One time, my sister and I were driving a bright red rental car from Chicago, where we had each flown in, to Macomb, Illinois -- about four hours away. We were talking and venting, laughing and getting choked up, scheming about how to remain a team as we helped our mother and her partner face her awful illness. We were the only two who knew what it was like, what we were going through -- the difficult dance of being dutiful daughters while pushing our brilliant and stubbornly independent mother to allow others to help her when she needed it.

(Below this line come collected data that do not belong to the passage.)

(* ===== verification/FsExamples.v ===== *)
(** * Concrete file systems

    A small volume with a directory and a file, the facts that the theorems
    about the file system ask of it, and one use of each of these theorems. *)
From stdpp Require Import base numbers list sets gmap.
From Stdlib Require Import ZArith Lia.
From S2P Require Import Prelude Bytes Fat Volume Inode InodeData InodeGrow InodeTable File.
From S2P Require Import Directory CString Filesys.
Open Scope Z_scope.

(** ** The state *)

(** Cluster 1 is the root directory; the inode of a directory is in cluster 3
    and its data in cluster 2; the inode of a file is in cluster 4 and its data
    in clusters 5 and 6. Clusters 7 to 11 are free. *)
Definition ex_fat : fat_fs :=
  FatFs (FatBoot FAT_MAGIC 1 14 1 1 1)
    [0; EOChain; EOChain; EOChain; EOChain; 6; EOChain; 0; 0; 0; 0; 0] 12 2 6.

Definition ex_dir_data : inode_disk := InodeDisk 2 40 INODE_MAGIC true (replicate 499 0).
Definition ex_file_data : inode_disk := InodeDisk 5 600 INODE_MAGIC false (replicate 499 0).

(** The directory's slots: the file under the name "a", and a free slot. *)
Definition ex_name : list Z := [97].
Definition ex_entries : list dir_entry :=
  [DirEntry 5 (97 :: replicate 14 0) true; DirEntry 0 (replicate 15 0) false].
Definition ex_dir_sector : list Z := splice 0 (concat (entry_bytes <$> ex_entries)) zero_sector.

Definition ex_disk : disk :=
  Disk 14 (<[3 := ex_dir_sector]> (<[5 := inode_bytes ex_file_data]> ∅)) 0 0.
Definition ex_vol : vol := Vol ex_disk ex_fat [].

Definition ex_dir : inode := Inode 4 1 false 0 ex_dir_data.
Definition ex_file : inode := Inode 5 1 false 0 ex_file_data.

(** The directory is open; in the second state so is the file. *)
Definition ex_fsys : fsys := Fsys ex_vol {[1 := ex_dir]} [1] 2.
Definition ex_fsys2 : fsys := Fsys ex_vol {[2 := ex_file; 1 := ex_dir]} [2; 1] 3.
Definition ex_kfs : kfs := Kfs ex_fsys ∅ {[1 := Dir 1 0]} 2.
Definition ex_kfs2 : kfs := Kfs ex_fsys2 {[2 := File 2 500 false 0]} {[1 := Dir 1 0]} 3.
Definition ex_e0 : dir_entry := DirEntry 0 (replicate 15 0) false.

(** ** Its facts *)

(** A chain of a concrete table. *)
Ltac chain_tac :=
  repeat first [ reflexivity | split; [reflexivity|split; [done|eexists; split; [reflexivity|]]] ].

Lemma ex_wf_fat : wf_fat ex_fat.
Proof. split; try done; simpl; unfold EOChain; lia. Qed.

Lemma ex_is_free c : is_free ex_fat c → c ∈ [0; 7; 8; 9; 10; 11].
Proof.
  intros Hf. pose proof (zlookup_Some_range _ _ _ Hf) as Hr. change (zlength (fat ex_fat)) with 12 in Hr.
  assert (c = 0 ∨ c = 1 ∨ c = 2 ∨ c = 3 ∨ c = 4 ∨ c = 5 ∨ c = 6 ∨ c = 7 ∨ c = 8 ∨ c = 9 ∨ c = 10
          ∨ c = 11) as H by lia.
  destruct_or! H; subst c; try (by vm_compute in Hf); set_solver.
Qed.

Lemma ex_room n : (n ≤ 4)%nat → room ex_fat n.
Proof.
  intros Hn. exists [7; 8; 9; 10]. split; [by apply (bool_decide_unpack _); vm_compute|].
  split; [done|]. intros i Hi. rewrite !elem_of_cons, elem_of_nil in Hi.
  destruct_or! Hi; subst; done.
Qed.

Lemma ex_free_on_disk : free_on_disk ex_vol.
Proof.
  intros i Hi _. change (6 < i < 11) in Hi. split; simpl; unfold cluster_to_sector; simpl;
    rewrite u32_small; lia.
Qed.

Lemma ex_file_on data l :
  chain (fat ex_fat) (id_start data) l → l ≠ [] → 0 <= id_length data <= 512 * zlength l →
  id_length data < 2 ^ 31 → Forall (λ c, 1 <= c < 12) l → file_on ex_vol data l.
Proof.
  intros Hc Hne Hlen Hoff Hl.
  apply file_on_wf; [apply ex_wf_fat|done..| |].
  - eapply Forall_impl; [exact Hl|]. intros c Hr. simpl in Hr. unfold cluster_to_sector.
    change (data_start _) with 2. rewrite u32_small by lia.
    split; simpl; lia.
  - rewrite Forall_fmap. apply Forall_forall. intros c _. unfold cluster_block, sector_at; simpl.
    destruct (decide (cluster_to_sector ex_fat c = 3)) as [->|]; [by vm_compute|].
    rewrite lookup_insert_ne by done.
    destruct (decide (cluster_to_sector ex_fat c = 5)) as [->|]; [by vm_compute|].
    rewrite lookup_insert_ne by done. by rewrite lookup_empty.
Qed.

Lemma ex_dir_on_file : file_on ex_vol ex_dir_data [2].
Proof.
  apply ex_file_on; [chain_tac|done|done|done|]. repeat constructor; lia.
Qed.
Lemma ex_file_on_file : file_on ex_vol ex_file_data [5; 6].
Proof.
  apply ex_file_on; [chain_tac|done|done|done|]. repeat constructor; lia.
Qed.

(** No other cluster is in the sector of an inode. *)
Lemma ex_apart c sec :
  sec ∈ [4; 5] → c ∈ [2; 5; 6] ∨ is_free ex_fat c → cluster_to_sector ex_fat c ≠ sec.
Proof.
  intros Hsec Hc Heq.
  assert (Forall (λ c, cluster_to_sector ex_fat c ∉ [4; 5]) ([2; 5; 6] ++ [0; 7; 8; 9; 10; 11])) as H
    by (apply (bool_decide_unpack _); vm_compute; done).
  apply (proj1 (Forall_forall _ _) H c); [|by rewrite Heq].
  apply elem_of_app. destruct Hc as [?|?%ex_is_free]; [by left|by right].
Qed.

Lemma ex_dir_writable size offset :
  0 <= offset → 0 <= size → offset + size <= 2048 → writable ex_vol ex_dir [2] size offset.
Proof.
  intros Ho Hs He. split; try done.
  - apply ex_dir_on_file.
  - lia.
  - intros _. split; [done|]. split; [set_solver|]. split; [done|]. split; [apply ex_free_on_disk|].
    apply ex_room. change (zlength [2]) with 1. unfold DIV_ROUND_UP. zdiv.
  - intros c Hc. apply ex_apart; [set_solver|]. destruct Hc; [left; set_solver|by right].
Qed.
Lemma ex_file_writable size offset :
  0 <= offset → 0 <= size → offset + size <= 2048 → writable ex_vol ex_file [5; 6] size offset.
Proof.
  intros Ho Hs He. split; try done.
  - apply ex_file_on_file.
  - lia.
  - intros _. split; [done|]. split; [set_solver|]. split; [done|]. split; [apply ex_free_on_disk|].
    apply ex_room. change (zlength [5; 6]) with 2. unfold DIV_ROUND_UP. zdiv.
  - intros c Hc. apply ex_apart; [set_solver|]. destruct Hc; [left; set_solver|by right].
Qed.

Lemma ex_dir_on : dir_on ex_fsys 1 ex_dir [2] ex_entries.
Proof.
  split; [done|done|apply ex_dir_on_file|done|vm_compute; reflexivity|].
  repeat constructor; simpl; try lia; eauto.
Qed.
Lemma ex_distinct : distinct ex_entries.
Proof.
  intros i j a b name Hi Hj Ha Hb. unfold ex_entries in *.
  destruct i as [|[|i]], j as [|[|j]]; simplify_eq/=; done.
Qed.

Lemma ex_inode p i : inodes ex_fsys !! p = Some i → p = 1 ∧ i = ex_dir.
Proof.
  change (inodes ex_fsys) with ({[1 := ex_dir]} : gmap Z inode).
  by intros [<- <-]%lookup_singleton_Some.
Qed.
Lemma ex_inode2 p i : inodes ex_fsys2 !! p = Some i → p = 2 ∧ i = ex_file ∨ p = 1 ∧ i = ex_dir.
Proof.
  change (inodes ex_fsys2) with ({[2 := ex_file; 1 := ex_dir]} : gmap Z inode).
  intros [[<- <-]|[_ [<- <-]%lookup_singleton_Some]]%lookup_insert_Some; auto.
Qed.

Lemma ex_wf_inodes : wf_inodes ex_fsys.
Proof.
  split; try done; simpl.
  - repeat constructor; set_solver.
  - intros p. rewrite list_elem_of_singleton, lookup_singleton_is_Some. split; congruence.
  - intros p. rewrite list_elem_of_singleton. lia.
  - by intros p i [<- <-]%lookup_singleton_Some.
  - by intros p i [<- <-]%lookup_singleton_Some.
  - by intros p q i j [<- <-]%lookup_singleton_Some [<- <-]%lookup_singleton_Some.
Qed.

Lemma ex_wf_inodes2 : wf_inodes ex_fsys2.
Proof.
  split; try done.
  - repeat constructor; set_solver.
  - intros p. change (open_inodes ex_fsys2) with [2; 1]. rewrite !elem_of_cons, elem_of_nil. split.
    + intros [->|[->|[]]]; eauto.
    + intros [i Hi]. apply ex_inode2 in Hi as [[-> _]|[-> _]]; auto.
  - intros p. change (open_inodes ex_fsys2) with [2; 1]. rewrite !elem_of_cons, elem_of_nil.
    change (next_ptr ex_fsys2) with 3. intros [->|[->|[]]]; lia.
  - by intros p i [[-> ->]|[-> ->]]%ex_inode2.
  - by intros p i [[-> ->]|[-> ->]]%ex_inode2.
  - by intros p q i j [[-> ->]|[-> ->]]%ex_inode2 [[-> ->]|[-> ->]]%ex_inode2.
Qed.

Lemma ex_removable : removable ex_fsys ex_dir [2] 5 [5; 6].
Proof.
  split; [done|done| |].
  - by intros p j [-> ->]%ex_inode.
  - intros _. cbv zeta. change (sector_to_cluster _ _) with 4.
    split; [done|]. split; [chain_tac|]. split; [done|]. split; [chain_tac|].
    split; [set_solver|]. split; [set_solver|].
    intros c Hc. assert (Forall (λ c, cluster_to_sector ex_fat c ≠ 4) [4; 5; 6]) as H
      by (apply (bool_decide_unpack _); vm_compute; done).
    exact (proj1 (Forall_forall _ _) H c Hc).
Qed.

Lemma ex_wf_files : wf_files ex_kfs2.
Proof.
  split; try done; [apply ex_wf_inodes2|..].
  - intros p f Hf. change (files ex_kfs2) with ({[2 := File 2 500 false 0]} : gmap Z file) in Hf.
    apply lookup_singleton_Some in Hf as [<- <-]. split; [by eexists|done].
  - intros p d Hd. change (dirs ex_kfs2) with ({[1 := Dir 1 0]} : gmap Z dir) in Hd.
    apply lookup_singleton_Some in Hd as [<- <-]. split; [by eexists|done].
  - by intros p i [[-> ->]|[-> ->]]%ex_inode2.
  - by intros p i [[-> ->]|[-> ->]]%ex_inode2.
  - by intros p i [[-> ->]|[-> ->]]%ex_inode2.
Qed.

(** ** The theorems, used on this state *)

Lemma dir_add_witness : ∃ s' i' l' es',
  dir_add 1 [98] 9 ex_e0 ex_kfs = Done (true, s') ∧ dir_on (k_fs s') 1 i' l' es' ∧
  dir_map es' [98] = Some 9 ∧ dir_map es' ex_name = Some 5.
Proof.
  destruct (dir_add_spec ex_kfs 1 (Dir 1 0) ex_dir [2] ex_entries [98] 9 ex_e0)
    as (r & s' & Hrun & H); [done|done|exact ex_dir_on|done| |done|exact ex_distinct| |].
  - split; [set_solver|]. split; [done|simpl; lia].
  - intros _ k [Hk _]. simpl in Hk. apply ex_dir_writable; lia.
  - destruct H as (-> & i' & l' & es' & Hon & _ & Hmap). exists s', i', l', es'.
    split; [done|]. split; [done|]. by rewrite !Hmap.
Defined.

Lemma dir_remove_witness : ∃ s' i' es',
  dir_remove 1 ex_name ex_e0 ex_kfs = Done (true, s') ∧ dir_on (k_fs s') 1 i' [2] es' ∧
  dir_map es' ex_name = None ∧ ∀ x, x ∈ [4; 5; 6] → is_free (v_fat (fs_vol (k_fs s'))) x.
Proof.
  destruct (dir_remove_spec ex_kfs 1 (Dir 1 0) ex_dir [2] ex_entries ex_name 5 [5; 6] ex_e0)
    as (s' & i' & es' & Hrun & Hon & _ & Hmap & _ & Hfree);
    [done|done|exact ex_dir_on|done|exact ex_distinct|exact ex_wf_inodes|done|exact ex_removable| |].
  - by apply ex_dir_writable.
  - exists s', i', es'. split; [done|]. split; [done|]. split; [by rewrite Hmap|].
    apply Hfree. by intros p j [-> ->]%ex_inode.
Defined.

Lemma dir_lookup_witness : ∃ q s', dir_lookup 1 ex_name ex_e0 ex_kfs = Done (q, s') ∧ q ≠ 0.
Proof.
  destruct (dir_lookup_spec ex_kfs 1 (Dir 1 0) ex_dir [2] ex_entries ex_name ex_e0)
    as (q & s' & Hrun & Hq & _); [done|done|exact ex_dir_on|done|exact ex_wf_inodes| |by eauto].
  by intros x [= <-].
Defined.

Lemma dir_readdir_witness : ∃ s', dir_readdir 1 ex_e0 ex_kfs = Done (Some ex_name, s').
Proof.
  destruct (dir_readdir_spec ex_kfs 1 (Dir 1 0) ex_dir [2] ex_entries ex_e0 0)
    as (s' & _ & Hrun & _); [done|done|simpl; lia|exact ex_dir_on|done|by eauto].
Defined.

Lemma inode_write_at_witness : ∃ s' new,
  inode_write_at 2 [1; 2; 3] 3 1023 ex_fsys2 = Done (3, s') ∧
  file_on (fs_vol s') (set_length 1026 ex_file_data) ([5; 6] ++ new).
Proof.
  destruct (ex_file_writable 3 1023) as [H1 H2 H3 H4 H5 H6 H7 H8 H9]; [lia..|].
  destruct (inode_write_at_spec ex_fsys2 2 ex_file [5; 6] [1; 2; 3] 1023)
    as (s' & new & Hrun & _ & Hon & _); [done..|by eauto].
Defined.

Lemma inode_write_read_witness : ∃ s1 s2,
  inode_write_at 2 [1; 2; 3] 3 1023 ex_fsys2 = Done (3, s1) ∧
  inode_read_at 2 3 1023 s1 = Done ([1; 2; 3], s2).
Proof.
  destruct (ex_file_writable 3 1023) as [H1 H2 H3 H4 H5 H6 H7 H8 H9]; [lia..|].
  by apply (inode_write_read ex_fsys2 2 ex_file [5; 6] [1; 2; 3] 1023).
Defined.

Lemma inode_read_at_witness : ∃ s',
  inode_read_at 2 4 598 ex_fsys2 = Done ([0; 0], s').
Proof.
  destruct (inode_read_at_spec ex_fsys2 2 ex_file [5; 6] 4 598)
    as (v' & _ & Hrun); [done|done|exact ex_file_on_file|done|done|]. eauto.
Defined.

Lemma inode_open_witness : ∃ p s', inode_open 5 ex_fsys = Done (p, s') ∧ wf_inodes s'.
Proof.
  destruct (inode_open_spec ex_fsys 5) as (p & s' & i' & Hrun & Hwf & _);
    [exact ex_wf_inodes|done|done|by eauto].
Defined.

Lemma inode_close_witness : ∃ s', inode_close 2 ex_fsys2 = Done (tt, s') ∧ wf_inodes s' ∧
  inodes s' = delete 2 (inodes ex_fsys2).
Proof.
  destruct (inode_close_spec ex_fsys2 2 ex_file [5; 6]) as (s' & Hrun & Hwf & Hin & _);
    [exact ex_wf_inodes2|done|done|by right|done|by eauto].
Defined.

Lemma file_ops_witness : ∃ s', run_op (OpDeny 2) ex_kfs2 = Done (tt, s') ∧ wf_files s'.
Proof. apply file_ops_keep_denials; [exact ex_wf_files|by eexists]. Defined.

Lemma file_write_seek_read_witness : ∃ s1 s2 s3,
  file_write 2 [7; 8] 2 ex_kfs2 = Done (2, s1) ∧ file_seek 2 500 s1 = Done (tt, s2) ∧
  file_read 2 2 s2 = Done ([7; 8], s3).
Proof.
  destruct (file_write_seek_read ex_kfs2 2 (File 2 500 false 0) ex_file [5; 6] [7; 8])
    as (s1 & s2 & s3 & H1 & _ & H2 & H3 & _); [done..| |by eauto 6].
  by apply ex_file_writable.
Defined.

(** ** The file allocation table *)

Lemma fat_allocate_witness : ∃ start l f', fat_allocate 2 ex_fat = Done ((true, Some start), f') ∧
  zlength l = 2 ∧ chain (fat f') start l.
Proof.
  destruct (fat_allocate_correct ex_fat 2) as (start & l & f' & ? & ? & ? & _);
    [exact ex_wf_fat|done|apply ex_room; lia|eauto 6].
Defined.

Lemma fat_allocate_release_witness : ∃ start f1 f2,
  fat_allocate 2 ex_fat = Done ((true, Some start), f1) ∧ fat_release start f1 = Done (tt, f2) ∧
  fat f2 = fat ex_fat.
Proof. apply fat_allocate_release; [exact ex_wf_fat|done|apply ex_room; lia]. Defined.

Lemma fat_create_chain_witness : ∃ r f', fat_create_chain 5 ex_fat = Done (r, f') ∧ wf_fat f'.
Proof.
  destruct (fat_create_chain_extends ex_fat 5 [5] 6) as (r & f' & ? & ? & _);
    [exact ex_wf_fat|done|chain_tac|set_solver|eauto].
Defined.

Lemma fat_remove_chain_witness : ∃ f', fat_remove_chain 5 0 ex_fat = Done (tt, f') ∧
  is_free f' 5 ∧ is_free f' 6.
Proof.
  destruct (fat_remove_chain_frees ex_fat 5 [5; 6]) as (f' & ? & _ & Hfree & _);
    [exact ex_wf_fat|chain_tac|done|].
  exists f'. rewrite !Hfree. split_and!; [done|left; set_solver..].
Defined.

(** A table of three entries without a free one. *)
Definition ex_full : fat_fs := FatFs (FatBoot FAT_MAGIC 1 14 1 1 1) [0; EOChain; EOChain; EOChain] 4 2 2.

Lemma fat_full_witness : fat_allocate 2 ex_full = NoFuel.
Proof.
  destruct (fat_allocate_full_diverges ex_full 2) as [Hrun _]; [|done| |done|exact Hrun].
  { split; try done; simpl; unfold EOChain; lia. }
  intros i Hi Hne Hf. change (fat_length ex_full) with 4 in Hi. change (last_clst ex_full) with 2 in Hne.
  assert (i = 3) as -> by lia. by vm_compute in Hf.
Defined.

(** A freshly formatted disk of 100 sectors. *)
Definition ex_laid : fat_fs :=
  FatFs (FatBoot FAT_MAGIC 1 100 1 1 1) (0 :: EOChain :: replicate 126 0) 128 2 2.

Lemma fat_close_open_witness : ∃ v1 v2, fat_close (Vol (Disk 100 ∅ 0 0) ex_laid []) = Done (tt, v1) ∧
  (_ ← fat_init; fat_open) (Vol (v_disk v1) zero_fat_fs []) = Done (tt, v2) ∧ v_fat v2 = ex_laid.
Proof.
  apply (fat_close_open_roundtrip (Vol (Disk 100 ∅ 0 0) ex_laid [])); [|done].
  split; try done; apply (bool_decide_unpack _); vm_compute; exact I.
Defined.

(** A file of exactly one full sector. *)
Definition ex_full_file : inode := Inode 5 1 false 0 (InodeDisk 2 512 INODE_MAGIC false []).

Lemma inode_write_boundary_witness :
  inode_write_at 1 [7] 1 512 (Fsys ex_vol {[1 := ex_full_file]} [1] 2) = Panic.
Proof.
  apply (inode_write_at_boundary_panics (Fsys ex_vol {[1 := ex_full_file]} [1] 2) 1 ex_full_file [2] [7]);
    try done. chain_tac.
Defined.

Lemma inode_deny_allow_witness : ∃ s1, inode_deny_write 1 ex_fsys = Done (tt, s1) ∧
  inode_allow_write 1 s1 = Done (tt, ex_fsys).
Proof.
  destruct (inode_deny_allow ex_fsys 1 ex_dir) as (s1 & ? & _ & _ & ?); [exact ex_wf_inodes|done..|eauto].
Defined.

Lemma inode_bytes_witness : inode_of_bytes (inode_bytes ex_file_data) = ex_file_data.
Proof. by apply inode_bytes_roundtrip; split. Defined.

Lost in conversation, I lost track of my speed until I saw the police car’s lights and heard the siren. I pulled over to the side of the road, and I started to cry. I told the officer, “I’m so sorry, I lost track of my speed -- we are driving to see our mother, who is dying.” My sister tried to speak up for me and tell him I don’t usually drive like that, and he snapped at her, “Don’t tell me how to do my job,” taking my license and returning to his squadcar.

We sat in stunned silence, waiting for him to return. He brought back my license and handed me a written warning. “I”m giving you this warning NOT because of what you said, but because you have a clean driving record,” he said. “MY mother goes to the hospital every single day because she is also sick,” he said, “and I don’t USE HER ILLNESS as an EXCUSE for BREAKING the law.”

“Thank you,” I gasped, “I’m sorry,” I repeated, beginning to shake with anger and shame. My sister and I got out of the car to switch drivers, moving swiftly, startling him in the process. He stepped back, then said, more kindly, “I hope your mother gets better."

“SHE WON’T,” we both shouted, slamming the doors; my sister pulling out onto the highway and driving away at an appropriate speed.

This is what we do to ourselves. We lecture ourselves that the struggles we face are no excuse for failing to live up to our idea of how we are "supposed" to be. Why do we do that? Why do we act like an arrogant cop, ready to bust ourselves for making mistakes or having moments when we lose ourselves in our emotions? Why do we police our own grief for any sign of weakness or imperfection?

I also wonder why we assume everyone else is ok. When my mother was facing her illness and I was traveling to see her at least monthly, then every couple of weeks, other people would open up to me about the burdens they were carrying. Most of my coworkers and many of my friends struggled to be dutiful children to aging parents who were starting to decline in health or mental capacity. Many of my friends have children with learning disabilities, allergies, or health concerns. Friends have crappy bosses, or more bills than they can pay; I have friends who’ve had cancer or lost a spouse to illness or accident.

None of us are full of grace all the time. None of us is spared of the burdens of living and working and loving who we love.

Instead of policing ourselves, we should spend as much time as we can commisserating, gossiping, sharing stories and laughing. We should catch ourselves being kind, notice that we are coping, reward ourselves for making it through the day instead of punishing ourselves for the effort it takes.

“That’s life,” the saying goes -- often as a way to get someone, for instance a sullen teen-ager, to stop complaining. But there’s another way to say that: affirmatively, as an acknowledgement that yes, this is hard, and this is how life is. This is life.

A saying I like better is: the only way forward is through. Stumbling clumsily, with jagged edges and shredded patience, the grace that we show emerges simply from our continuing to go on. We get up in the morning, we show love to our family, we work and complain, we sob and we laugh. That’s life.